I guess I'm just laying a cautionary tale out there that I believe ones ultimate goal should be to be ABLE to value ones product closer to it's utilitarian value. In the honey market that would be represented by commercial wholesale prices. If one can not come close to accomplishing that then if for some reason the perceived value disappears they will no longer be able to sell their product.

~Matt


----------



## sqkcrk (Dec 10, 2005)

For some it is. Though I don't sell cheap because of pollination income.

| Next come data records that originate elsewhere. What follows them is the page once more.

(** X18.  An IPv4 entry.  The entry [[0, w, port]] with a number [w] is
    rendered by both clients as the four octets of [w >>> 0], most
    significant first, in decimal and joined by dots.
    [connectAndFetchTip] coerces the port with [>>> 0], which throws on
    a BigInt; [chainsync-tip.cjs] keeps the decoded port as it is, and
    does not look at the length of the entry: the entry [[0]] gives it
    the address 0.0.0.0 with an undefined port, while
    [parsePeerAddresses] skips that entry.  When [w] is a BigInt the
    shift throws in both clients. *)
Theorem ipv4_entry `{RT : Runtime} (w : Z) (port : value)
    (out : list FetchTip.peer) :
  let n := JS.ToUint32 w in
  FetchTip.parse_one out (VArr [VNum 0; VNum w; port])
  = (p <- shru0 port ;;
     Ok (out ++ [{| FetchTip.ip := PeerEntries.dotted n;
                    FetchTip.port := p |}]))
  /\ ChainsyncTip.peer_of (VArr [VNum 0; VNum w; port])
     = Ok (ChainsyncTip.PeerAddr (PeerEntries.dotted n) port)
  /\ (0 <= n / 2 ^ 24 < 256 /\ 0 <= n < 2 ^ 32)
  /\ ChainsyncTip.peer_of (VArr [VNum 0])
     = Ok (ChainsyncTip.PeerAddr "0.0.0.0" VUndefined)
  /\ FetchTip.parse_one out (VArr [VNum 0]) = Ok out
  /\ FetchTip.parse_one out (VArr [VNum 0; VBig w; port])
     = throw (TypeError "Cannot mix BigInt and other types, use explicit conversions")
  /\ ChainsyncTip.peer_of (VArr [VNum 0; VBig w; port])
     = throw (TypeError "Cannot mix BigInt and other types, use explicit conversions").
Proof.
  intros n.
  assert (Hn : 0 <= n < 2 ^ 32) by apply Hex.ToUint32_range.
  assert (Hs : shru0 (VNum w) = Ok n)
    by (unfold shru0, ToNumber, bind, Ok; rewrite Hex.shru_0; reflexivity).
  split; [| split; [| split; [| split; [| split; [| split]]]]].
  - unfold FetchTip.parse_one.
    cbn [isArray negb elements length Nat.ltb Nat.leb orb item nth is_num
         Z.eqb Nat.eqb andb].
    rewrite Hs. cbv beta iota delta [bind Ok].
    rewrite (PeerEntries.ipv4_dotted n Hn). reflexivity.
  - unfold ChainsyncTip.peer_of.
    cbn [isArray negb elements item nth is_num Z.eqb].
    rewrite Hs. cbv beta iota delta [bind Ok].
    destruct (PeerEntries.octets n Hn) as (H1 & H2 & H3 & H4).
    rewrite H1, H2, H3, H4. reflexivity.
  - split; [| exact Hn].
    change (2 ^ 24) with 16777216. change (2 ^ 32) with 4294967296 in Hn.
    Z.div_mod_to_equations. lia.
  - reflexivity.
  - reflexivity.
  - reflexivity.
  - reflexivity.
Qed.

(** X19.  A [MsgSharePeers] whose addresses are not a list.  When the
    second element of [[1, x]] is a number other than zero,
    [parsePeerAddresses] throws on iterating it; nothing catches the
    exception in the segment callback, so [connectAndFetchTip] ends
    with status 1 on the uncaught error, whatever else the chunk holds
    behind that segment.  [chainsync-tip.cjs] tests [Array.isArray]
    first and prints its report with no peer. *)
Theorem share_peers_not_a_list `{RT : Runtime} (Date_now : nat -> Z)
    (host : string) (port_arg : Z) (n : Z) (p : Buffer) :
  n <> 0 -> decode p = inr (VArr [VNum 1; VNum n]) ->
  (forall (st : FetchTip.state) (t m : Z) (more : Buffer),
      FetchTip.exited st = None -> FetchTip.mux_buf st = [] ->
      0 <= t < 2 ^ 32 -> 0 <= m <= 1 -> blen p <= 65535 ->
      let st' :=
        FetchTip.step Date_now host port_arg st
          (FetchTip.SocketData (sdu t m FetchTip.PEERSHARE p ++ more)) in
      FetchTip.exited st' = Some 1
      /\ (exists e, FetchTip.stderr st' = FetchTip.stderr st ++ [e])
      /\ FetchTip.stdout st' = FetchTip.stdout st
      /\ FetchTip.written st' = FetchTip.written st)
  /\
  (forall (st : ChainsyncTip.state) (v d tip : value)
          (f : ChainsyncTip.frame),
      ChainsyncTip.payload f = p ->
      ChainsyncTip.after_peershare host port_arg v d tip f st
      = ChainsyncTip.finish host port_arg v d tip [] st).
Proof.
  intros Hn Hd. split.
  - intros st t m more Hex Hbuf Ht Hm Hp st'. subst st'.
    unfold FetchTip.step. rewrite Hex. cbn [FetchTip.handle].
    unfold FetchTip.push. rewrite Hbuf. cbn [app].
    rewrite (Chunks.push_loop_app (FetchTip.onSegment Date_now)
               (sdu t m FetchTip.PEERSHARE p) more st).
    rewrite (FetchShape.push_one (FetchTip.onSegment Date_now) st
               t m FetchTip.PEERSHARE p Ht Hm
               ltac:(unfold FetchTip.PEERSHARE; lia) Hp).
    assert (Hon : FetchTip.onSegment Date_now
                    {| FetchTip.t := t; FetchTip.modeBit := m;
                       FetchTip.miniProtocolId := FetchTip.PEERSHARE;
                       FetchTip.payload := p |} st
                  = inl (TypeError "value is not iterable", st)).
    { unfold FetchTip.onSegment.
      cbn [FetchTip.payload FetchTip.miniProtocolId]. rewrite Hd.
      cbn [Z.eqb FetchTip.HANDSHAKE FetchTip.PEERSHARE isArray elements item
           nth is_num andb].
      unfold FetchTip.parsePeerAddresses. cbn [falsy].
      destruct (Z.eqb_spec n 0); [contradiction |]. reflexivity. }
    rewrite Hon.
    cbn [FetchTip.crash FetchTip.exited FetchTip.stderr FetchTip.stdout
         FetchTip.written].
    repeat split. eexists. reflexivity.
  - intros st v d tip f Hf. unfold ChainsyncTip.after_peershare.
    unfold ChainsyncTip.decodeCbor. rewrite Hf, Hd. reflexivity.
Qed.

Lemma share_peers_not_a_list_witness :
  let st' :=
    FetchTip.run (RT := Reference.runtime) (fun _ => 0) "relay" 3001
      [FetchTip.SocketConnect;
       FetchTip.SocketData
         (sdu 0 1 FetchTip.PEERSHARE
            (Reference.cbor_encode (VArr [VNum 1; VNum 5])) ++ [])] in
  FetchTip.exited st' = Some 1
  /\ FetchTip.stdout st' = [].
Proof.
  pose proof (proj1 (share_peers_not_a_list (RT := Reference.runtime)
                       (fun _ => 0) "relay" 3001 5
                       (Reference.cbor_encode (VArr [VNum 1; VNum 5]))
                       ltac:(discriminate) eq_refl)
                (FetchTip.run (RT := Reference.runtime) (fun _ => 0)
                   "relay" 3001 [FetchTip.SocketConnect])
                0 1 []) as H.
  cbv zeta in H.
  repeat match type of H with
         | ?A -> _ =>
             let a := fresh in
             assert (a : A)
               by first [ vm_compute; reflexivity | vm_compute; discriminate
                        | vm_compute; split;
                          first [discriminate | reflexivity] ];
             specialize (H a); clear a
         end.
  destruct H as (H1 & _ & H3 & _).
  split; [exact H1 | exact H3].
Defined.

(** X20.  A payload that the decoder rejects.  [decodeCbor] of
    [chainsync-tip.cjs] turns the exception into an object, which is no
    array: as the handshake response it makes [run] fail with "bad
    handshake response", as the ChainSync response with "unexpected
    ChainSync response" and the JSON text of that object, which holds
    the error and the payload in hex; as the PeerSharing response it
    only leaves the peer list empty.  In the lab script the exception
    reaches the [catch] of the data listener, which prints it and
    destroys the socket, for a handshake frame and for a ChainSync frame
    alike. *)
Theorem undecodable_payload `{RT : Runtime} (Date_now : nat -> Z)
    (HOST : string) (PORT : Z) (WANT_PEER_SHARING : bool)
    (p : Buffer) (e : error) (f : ChainsyncTip.frame) :
  decode p = inl e -> ChainsyncTip.payload f = p ->
  let shown :=
    VObj [("_decodeError"%string, VStr (error_string e));
          ("_hex"%string, VStr (toHex p))] in
  (forall st,
      ChainsyncTip.after_handshake f st
      = ChainsyncTip.fail (Error "bad handshake response") st)
  /\ (forall st v d,
         ChainsyncTip.after_chainsync HOST PORT WANT_PEER_SHARING v d f st
         = ChainsyncTip.fail
             (Error ("unexpected ChainSync response: "
                     ++ JSON_stringify shown)) st)
  /\ (forall st v d tip,
         ChainsyncTip.after_peershare HOST PORT v d tip f st
         = ChainsyncTip.finish HOST PORT v d tip [] st)
  /\ (forall st pid,
         pid = Lab.HANDSHAKE \/ pid = Lab.CHAIN_SYNC ->
         Lab.dispatch Date_now pid p st
         = Lab.destroy (Lab.log (Lab.DecodingError e) st)).
Proof.
  intros Hd Hf shown.
  assert (Hc : ChainsyncTip.decodeCbor (ChainsyncTip.payload f) = shown).
  { unfold ChainsyncTip.decodeCbor. rewrite Hf, Hd. reflexivity. }
  split; [| split; [| split]].
  - intros st. unfold ChainsyncTip.after_handshake. rewrite Hc. reflexivity.
  - intros st v d. unfold ChainsyncTip.after_chainsync. rewrite Hc.
    reflexivity.
  - intros st v d tip. unfold ChainsyncTip.after_peershare. rewrite Hc.
    reflexivity.
  - intros st pid [-> | ->]; unfold Lab.dispatch;
      [change (Lab.HANDSHAKE =? Lab.HANDSHAKE) with true
      | change (Lab.CHAIN_SYNC =? Lab.HANDSHAKE) with false;
        change (Lab.CHAIN_SYNC =? Lab.CHAIN_SYNC) with true];
      cbv iota; unfold Lab.handleHandshake, Lab.handleChainSync;
      rewrite Hd; reflexivity.
Qed.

Not what determines my price.

"pro tigon"? English please?

Pollination money is paying for my cataract operations.


----------



## Paul McCarty (Mar 30, 2011)

A lot of people do make more money off of pollination or bees, so they dump their honey to get rid of it.


----------



## WBVC (Apr 25, 2013)

sqkcrk said:


> "pro tigon"? English please?
> .


That is auto fill for production


----------



## sqkcrk (Dec 10, 2005)

Guess I'll have to look it up. I still don't know what you mean. But thanks.


----------



## sqkcrk (Dec 10, 2005)

MJuric said:


> *You are offering something the big suppliers can't, you're local.*
> 
> Don't disagree, but simply being local is not much to offer by way of tangible benefit. Now granted the benefit is real as long as the purchaser finds value in it, but it's not utilitarian.
> 
> ...


Utilitarian value? No different than sugar probably. Beekeepers will always be able to sell their honey until the buying public sees honey as no different than sugar or corn syrup. If you don't have a customer base that values honey for their own perceived value than maybe you don't have a mkt and won't maintain a mkt. Don't know what to tell you.


----------



## sqkcrk (Dec 10, 2005)

Paul McCarty said:


> A lot of people do make more money off of pollination or bees, so they dump their honey to get rid of it.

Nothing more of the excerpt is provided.